*GOAL OF THE EXERCISE*. State only how many lines below include the string "length".

Data entries

(** * go-hotkey: registry, handle life cycle, worker loop and edge detector

    A shallow embedding of [hotkey.go] and [win.go] (package
    [hotkey]) together with the properties of the registration and
    event-delivery engine.

    Go strings are byte strings and are embedded as [string]; the unsigned
    machine integers of the source are embedded as [Z] with the wrap-around
    written out; the process-wide map [registeredHotkey] is a [gmap] from
    identity strings to handle addresses, and the handles ([*Hotkey]) live in
    an explicit heap. *)

From Stdlib Require Import ZArith String Ascii List Bool Lia Permutation.
From stdpp Require Import base option list gmap strings.
Import ListNotations.

Local Open Scope string_scope.

(** ** Go's [strings] package, as far as [getHkInfo] uses it *)

Module GoStrings.

(** [utf8.DecodeRuneInString]: only the width of the first encoded rune is
    needed.  An invalid or truncated encoding has width 1. *)
Definition byte_of (a : ascii) : Z := Z.of_N (N_of_ascii a).

Definition is_cont (lo hi : Z) (s : string) : bool :=
  match s with
  | String a _ => (lo <=? byte_of a)%Z && (byte_of a <=? hi)%Z
  | EmptyString => false
  end.

Definition tail (s : string) : string :=
  match s with
  | String _ s' => s'
  | EmptyString => EmptyString
  end.

(** The accepted range of the second byte, from the lead byte
    (the tables [first] and [acceptRanges] of package [utf8]). *)
Definition lead_info (b : Z) : option (nat * Z * Z) :=
  if (b <? 0xC2)%Z then None
  else if (b <=? 0xDF)%Z then Some (2%nat, 0x80%Z, 0xBF%Z)
  else if (b =? 0xE0)%Z then Some (3%nat, 0xA0%Z, 0xBF%Z)
  else if (b =? 0xED)%Z then Some (3%nat, 0x80%Z, 0x9F%Z)
  else if (b <=? 0xEF)%Z then Some (3%nat, 0x80%Z, 0xBF%Z)
  else if (b =? 0xF0)%Z then Some (4%nat, 0x90%Z, 0xBF%Z)
  else if (b <=? 0xF3)%Z then Some (4%nat, 0x80%Z, 0xBF%Z)
  else if (b =? 0xF4)%Z then Some (4%nat, 0x80%Z, 0x8F%Z)
  else None.

Definition DecodeRuneInString_size (s : string) : nat :=
  match s with
  | EmptyString => 0
  | String a s1 =>
      match lead_info (byte_of a) with
      | None => 1
      | Some (sz, lo, hi) =>
          if negb (is_cont lo hi s1) then 1
          else if (sz <=? 2)%nat then 2
          else if negb (is_cont 0x80 0xBF (tail s1)) then 1
          else if (sz <=? 3)%nat then 3
          else if negb (is_cont 0x80 0xBF (tail (tail s1))) then 1
          else 4
      end
  end.

(** [explode]: one element per encoded rune; an invalid byte is an element
    of its own (older Go releases put the three bytes of U+FFFD in its
    place; neither is one of the letters [getHkInfo] looks for). *)
Fixpoint explode_fuel (fuel : nat) (s : string) : list string :=
  match fuel, s with
  | S fuel', String _ _ =>
      let size := DecodeRuneInString_size s in
      substring 0 size s
        :: explode_fuel fuel' (substring size (String.length s - size) s)
  | _, _ => []
  end.

Definition explode (s : string) : list string :=
  explode_fuel (String.length s) s.

(** [genSplit] for a non-empty separator: cut at every non-overlapping
    occurrence of [sep], scanning from the left.  [skip] counts the bytes
    of a separator still to be passed over, [cur] is the element being
    collected. *)
Fixpoint genSplit (sep s : string) (skip : nat) (cur : string)
  : list string :=
  match s with
  | EmptyString => [cur]
  | String c s' =>
      match skip with
      | S k => genSplit sep s' k cur
      | O =>
          if String.prefix sep s
          then cur :: genSplit sep s' (String.length sep - 1) ""
          else genSplit sep s' 0 (String.append cur (String c ""))
      end
  end.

*FINISHED TASK*. 3